Hingga April 2009, jumlah pekerja yang terkena PHK di Jawa Timur mencapai 14.036 jiwa. Data yang dihimpun Kompas dari Aliansi Buruh Menggugat (ABM) menunjukkan, kasus terbesar disebabkan krisis ekonomi global dengan jumlah PHK sebanyak 9.078 karyawan, sementara 331 karyawan kehilangan pekerjaan karena alasan nonkrisis, dan 226 karyawan lain diberhentikan karena habis masa kontrak. Selain itu, sebanyak 4.401 karyawan telah dirumahkan dan 2.007 karyawan lainnya telah masuk dalam daftar rencana PHK. (Kompas Jatim, 17/04/09).

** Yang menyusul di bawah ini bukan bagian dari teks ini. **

Definition opId (op : Operation) : N :=
  match op with MkOperation i _ _ => i end.
Definition opView (op : Operation) : OpView :=
  match op with MkOperation _ v _ => v end.
Definition getParentOp (op : Operation) : option Operation :=
  match op with MkOperation _ _ p => p end.

Definition getOperands (op : Operation) : list Value :=
  match opView op with
  | CmpIOp _ l r => [l; r]
  | LoopLikeOp _ operands => operands
  | OtherOp operands => operands
  end.

(** [dyn_cast<LoopLikeOpInterface>]. *)
Definition dynCastLoopLike (op : Operation) : option LoopLikeOpInterface :=
  match opView op with
  | LoopLikeOp loop _ => Some loop
  | _ => None
  end.

(** The solver's lattice cells, one per value identity: a missing entry is
    a cell that does not exist, [Some None] an uninitialized cell. *)
Definition lookupCell (cells : gmap N IntegerValueRange) (v : Value)
  : IntegerValueRange :=
  default None (cells !! valueId v).

(** ** Fixed-range inference rules *)

(** [inferResultRangesMaxNonNegSigned]: one range per result of the
    operation, handed to [setResultRange] in order. *)
Definition inferResultRangesMaxNonNegSigned (results : list MType)
  : list ConstantIntRanges.t :=
  map (fun resultType =>
         let bitWidth := getStorageBitwidth resultType in
         ConstantIntRanges.fromSigned
           (APInt.sext (APInt.getZero bitWidth) bitWidth)
           (APInt.sext (APInt.getMaxValue bitWidth) bitWidth))
      results.

(** ** Loop trip counts *)

Definition kDefaultMaxTripCount : Z := 1024.
Definition kDefaultMaxPrograms : Z := Z.shiftl 2 15.

(** Modelled from the spec: [llvm::divideCeilSigned] is LLVM library code,
    not under src/.  The rounded-up quotient of section 4.5 on [int64_t],
    computed with C++'s truncating division: zero for a zero numerator, the
    truncated quotient when the signs differ, and otherwise the quotient of
    the numerator moved one towards zero, plus one. *)
Definition divideCeilSigned (Numerator Denominator : Z) : Z :=
  if Numerator =? 0 then 0
  else
    let Bias := if 0 <=? Denominator then 1 else -1 in
    let SameSign := Bool.eqb (0 <=? Numerator) (0 <=? Denominator) in
    if SameSign
    then wrap64 (wrap64 (Z.quot (wrap64 (Numerator - Bias)) Denominator) + 1)
    else wrap64 (Z.quot Numerator Denominator).

(** The lambda [getLoopRangeInfo] of [maybeGetTripCount].  [getUpper] is a
    [std::optional<bool>], and both conditionals [getUpper ? ... : ...] use
    it as a condition, which converts it with its [operator bool]: the test
    is whether it holds a value.  So the calls for the lower bound
    ([getUpper = false]) and for the upper bound ([getUpper = true]) both
    take the first alternative, and the call for the step ([getUpper = {}])
    the second. *)
Definition getLoopRangeInfo (cells : gmap N IntegerValueRange) (width : N)
    (loopBound : option OpFoldResult) (getUpper : option bool)
    (defaultVal : option APInt.t) : APInt.t :=
  let fallback :=
    match defaultVal with
    | Some d => d
    | None => if bool_decide (is_Some getUpper)
              then APInt.getSignedMaxValue width
              else APInt.getSignedMinValue width
    end in
  match loopBound with
  | Some (OfAttribute (IntegerAttr bound)) => bound
  | Some (OfAttribute OtherAttr) => fallback
  | Some (OfValue value) =>
      match cells !! valueId value with
      | Some (Some r) =>
          if bool_decide (is_Some getUpper)
          then ConstantIntRanges.smax r
          else ConstantIntRanges.smin r
      | _ => fallback
      end
  | None => fallback
  end.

Pada hari yang sama, Harian ini juga menyebutkan kasus PHK terbesar di Jatim terjadi di Kabupaten Sidoarjo sebanyak 3.000 kasus, Pasuruan 2.000 kasus, dan Gresik 1.500 kasus. Kasus serupa juga terjadi di Surabaya, Malang, Nganjuk, Madura, Mojokerto. Tingginya angka PHK tersebut antara lain disebabkan karena kurang lebih dari 14 perusahaan di Jatim gulung tikar dan 31 perusahaan tutup sementara dengan alasan yang sama, krisis ekonomi global.

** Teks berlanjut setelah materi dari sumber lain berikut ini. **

(** * Content resolution and usage counters of the shared contract library

  A shallow embedding of the functions of the TypeScript sources:

  - [getTextDirection], [RTL_LANGUAGES] and [getEffectiveLanguage] (video
    artifact schemas),
  - [getCanonicalContent], [getResolvedContent] and
    [getEffectiveOriginalLanguage] (session translation contract),
  - the action lists, the action predicates and the path builders (usage
    logging constants),
  - [getDailyPeriodId], [generateEventId], [getCounterUpdates],
    [logUsageEvent] and [logMcpUsage] (server-side usage logging).

  JavaScript values are modelled by an inductive type with the language's
  truthiness; numbers are IEEE 754 doubles (primitive floats). A member
  access on a nullable reference and a call of a function supplied by the
  caller are the operations that can raise, so the functions live in a small
  completion monad: "never throws" is then a statement about the result and
  not a consequence of the encoding. The asynchronous writers add the
  sequence of calls made to the store. *)

From Stdlib Require Import Floats Ascii.
From stdpp Require Import base option strings pretty gmap.

#[local] Set Warnings "-register-all,-clear-no-such-hyp".
#[local] Open Scope string_scope.

(** ** JavaScript values, truthiness and completions *)

Module Js.

(** The values a JSON-like document can hold. Objects keep their fields in
    insertion order. *)
Inductive JsValue : Type :=
| JUndefined
| JNull
| JBool (b : bool)
| JNum (x : float)
| JStr (s : string)
| JArr (items : list JsValue)
| JObj (fields : list (string * JsValue)).

(** ToBoolean: [undefined], [null], [false], [+0], [-0], [NaN] and the
    empty string are falsy; every other value (every object) is truthy. *)
Definition toBoolean (v : JsValue) : bool :=
  match v with
  | JUndefined | JNull => false
  | JBool b => b
  | JNum x => negb (PrimFloat.eqb x 0 || PrimFloat.is_nan x)
  | JStr s => negb (String.eqb s "")
  | JArr _ | JObj _ => true
  end.

(** Truthiness of a [string | undefined | null]. *)
Definition truthyStr (o : option string) : bool :=
  match o with
  | Some s => toBoolean (JStr s)
  | None => false
  end.

(** [v === 'lit'] for an arbitrary value [v]. *)
Definition isStr (v : JsValue) (lit : string) : bool :=
  match v with
  | JStr s => String.eqb s lit
  | _ => false
  end.

Inductive JsError : Type :=
| TypeError (msg : string).

(** The outcome of evaluating a piece of code: a value, or a raised error. *)
Inductive Completion (A : Type) : Type :=
| Normal (a : A)
| Throw (e : JsError).
Arguments Normal {A} a.
Arguments Throw {A} e.

#[global] Instance Completion_ret : MRet Completion := @Normal.
#[global] Instance Completion_bind : MBind Completion :=
  λ A B f m, match m with
             | Normal a => f a
             | Throw e => Throw e
             end.

(** [o.f] on a reference that may be [null] or [undefined]: raises a
    TypeError there. *)
Definition member {A B : Type} (o : option A) (f : A → B) : Completion B :=
  match o with
  | Some a => Normal (f a)
  | None => Throw (TypeError "Cannot read properties of undefined")
  end.

(** [o?.f]: optional chaining, [undefined] when the reference is absent. *)
Definition optMember {A : Type} (o : option A) (f : A → JsValue) : JsValue :=
  match o with
  | Some a => f a
  | None => JUndefined
  end.

(** [a ?? b]: the right operand is evaluated only when the left one is
    nullish. *)
Definition coalesce {A : Type} (a : option A) (b : Completion (option A))
  : Completion (option A) :=
  match a with
  | Some x => Normal (Some x)
  | None => b
  end.

End Js.
Export Js.

(** ** Text direction (video artifact schemas) *)

Module VideoArtifacts.

(** The options of [OutputLanguageSchema], in declaration order. *)
Definition OutputLanguageSchema : list string :=
  [ "auto"; "en"; "es"; "fr"; "de"; "pt"; "zh"; "ja"; "ko"; "ar"; "he";
    "ru"; "it"; "nl"; "pl"; "tr"; "vi"; "th"; "id"; "hi" ].

Definition RTL_LANGUAGES : gset string := {[ "ar"; "he" ]}.

Inductive TextDirection : Type :=
| DirRtl
| DirLtr
| DirAuto.

#[global] Instance TextDirection_eq_dec : EqDecision TextDirection.
Proof. solve_decision. Defined.

(** [RTL_LANGUAGES.has(language)]; the argument is a string on the only
    path that reaches the call. *)
Definition rtlHas (language : option string) : bool :=
  match language with
  | Some l => bool_decide (l ∈ RTL_LANGUAGES)
  | None => false
  end.

Definition getTextDirection (language : option string) : TextDirection :=
  if negb (truthyStr language) || bool_decide (language = Some "auto")
  then DirAuto
  else if rtlHas language then DirRtl
  else DirLtr.

End VideoArtifacts.
Export VideoArtifacts.

(** ** Session translation cache and resolved content *)

Module Schemas.

Inductive TranslationStatus : Type :=
| TsReady
| TsStale
| TsInProgress
| TsFailed.

#[global] Instance TranslationStatus_eq_dec : EqDecision TranslationStatus.
Proof. solve_decision. Defined.

Record TranslationEntry : Type := {
  translatedContent : JsValue;
  translatedAt : string;
  sourceRevision : float;
  sourceFingerprint : string;
  status : TranslationStatus;
  model : option string;
  error : option string;
}.

Record ContentMetadata : Type := {
  output_language : option string;
  detected_language : option string;
}.

(** [SessionContentDoc]: every field is optional. An absent [content] reads
    as [JUndefined]; an absent string, number or map reads as [None]. *)
Record SessionContentDoc : Type := {
  content : JsValue;
  content_metadata : option ContentMetadata;
  originalLanguage : option string;
  contentRevision : option float;
  contentFingerprint : option string;
  translations : option (gmap string TranslationEntry);
  updated_at : option string;
}.

Inductive FreshnessStatus : Type :=
| FsCanonical
| FsReady
| FsStale
| FsMissing.

#[global] Instance FreshnessStatus_eq_dec : EqDecision FreshnessStatus.
Proof. solve_decision. Defined.

Record ResolvedContentResult : Type := {
  contentToUse : JsValue;
  dir : TextDirection;
  languageUsed : string;
  freshnessStatus : FreshnessStatus;
}.

Definition getCanonicalContent (session : option SessionContentDoc)
  : Completion JsValue :=
  if negb (bool_decide (is_Some session)) then mret JUndefined
  else member session content.

Definition getEffectiveOriginalLanguage (metadata : option ContentMetadata)
  : Completion (option string) :=
  if negb (bool_decide (is_Some metadata)) then mret None
  else
    outputLanguage ← member metadata output_language;
    if bool_decide (outputLanguage = Some "auto")
    then member metadata detected_language
    else member metadata output_language.

(** [selectedLang && selectedLang !== 'auto' ? selectedLang : originalLang] *)
Definition requestedLanguage (selectedLang originalLang : option string)
  : option string :=
  if truthyStr selectedLang && negb (bool_decide (selectedLang = Some "auto"))
  then selectedLang
  else originalLang.

(** Past the guard [!lang] the variable is narrowed to [string]; this reads
    it. On the values the guard excludes it gives the property key that
    JavaScript would use for them. *)
Definition narrowed (lang : option string) : string :=
  default "undefined" lang.

(** [translations[lang]]: an absent key reads as [undefined]. Keys that a
    plain object inherits from its prototype ("constructor" and the like)
    read as values without a [status], which the function sends down the
    same branch as an absent entry. *)
Definition entryOf (translations : gmap string TranslationEntry)
    (lang : option string) : option TranslationEntry :=
  translations !! narrowed lang.

Definition getResolvedContent (session : option SessionContentDoc)
    (selectedLang : option string)
  : Completion (option ResolvedContentResult) :=
  if negb (toBoolean (optMember session content)) then mret None
  else
    canonical ← member session content;
    explicitLang ← member session originalLanguage;
    originalLang ← coalesce explicitLang
      (metadata ← member session content_metadata;
       getEffectiveOriginalLanguage metadata);
    let lang := requestedLanguage selectedLang originalLang in
    let dir := getTextDirection lang in
    if negb (truthyStr lang) || bool_decide (lang = originalLang)
    then mret (Some {| contentToUse := canonical;
                       dir := dir;
                       languageUsed := default (default "en" lang) originalLang;
                       freshnessStatus := FsCanonical |})
    else
      stored ← member session translations;
      let translations := default ∅ stored in
      let entry := entryOf translations lang in
      if negb (bool_decide (is_Some entry))
      then mret (Some {| contentToUse := canonical;
                         dir := dir;
                         languageUsed := default "en" originalLang;
                         freshnessStatus := FsMissing |})
      else
        entryStatus ← member entry status;
        if bool_decide (entryStatus = TsReady)
        then
          translated ← member entry translatedContent;
          mret (Some {| contentToUse := translated;
                        dir := dir;
                        languageUsed := narrowed lang;
                        freshnessStatus := FsReady |})
        else if bool_decide (entryStatus = TsStale)
        then
          translated ← member entry translatedContent;
          mret (Some {| contentToUse := translated;
                        dir := dir;
                        languageUsed := narrowed lang;
                        freshnessStatus := FsStale |})
        else mret (Some {| contentToUse := canonical;
                           dir := dir;
                           languageUsed := default "en" originalLang;
                           freshnessStatus := FsMissing |}).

Angka tersebut semakin membukit setelah ditambah dengan tenaga kerja kita yang dikena PHK di luar negeri, baik sebagai tenaga industri, otomotif, pembantu rumah tangga dan semacamnya. Sejak Januari sampai April 2009, korban PHK tenaga kerja Indonesia (TKI) asal Jatim yang dipulangkan telah mencapai 15.000 orang. (Kompas Jatim, 23/04/09).

Ironisnya, sampai saat ini sepertinya belum ada langkah konkret yang dilakukan oleh pemerintah untuk menyikapi permsalahan ini. Alih-laih mengupayakan tapi pada kenyataannya hanya dijadikan sebagai media ‘bisnis pribadi’ dan ‘bisnis kelompok’ sedangkan para korban dibiarkan terlantar berada di tengah kebingungan dan masa depan yang suram.


Mengadu Nasib

Ketidaktegasan pemerintah dalam menyikapi fenomena PHK turut memperbanyak ‘koleksi’ pengangguran yang sampai saat ini telah mencapai 1,2 juta jiwa. Di samping itu, tidak sedikit dari mereka yang berani ‘melarikan diri’ ke daerah-daerah lain seperti Jakarta, Sulawesi, Sumatera, Banjarmasin, Malaysia, bahkan ke luar Negeri, untuk mengadu nasib mereka.

Padahal secara akal sehat, nasib mereka di daerah luar juga belum bisa dipastikan mapan. Tapi mengapa mereka tetap melakukannya?. Raja dangdut H. Rhoma Irama mengilustrasikan dalam lirik pengangguran-nya: Telah lama ku alami hidup tiada pegangan, pengangguran ya Allah/Tiap hari susah makan anak istri bertangisan, jadi korban ya Allah/Tiada yang mau menolong pada diriku ini/Tiada yang mau perduli akan nasibku ini/Bahkan mereka mencemoohkan penuh kebencian/Akupun selalu disisihkan dari pergaulan. Alasan ekonomi keluarga selalu menjadi sebab sentral kerelaan mereka untuk merantau ke daerah lain.

Tetangga penulis, Ahmadi (36), berangkat ke Sumatera untuk mencari pekerjaan pasca PHK beberapa bulan lalu dan sampai saat ini belum jelas hal-ihwalnya. Ia rela meninggalkan dua anak dan istrinya demi pemapanan ekonomi keluarganya. Alasannya sederhana, karena ia ingin anaknya basa melanjutkan sekolah sampai jenjang setinggi-tingginya dan dapat setara dengan teman-teman sebayanya.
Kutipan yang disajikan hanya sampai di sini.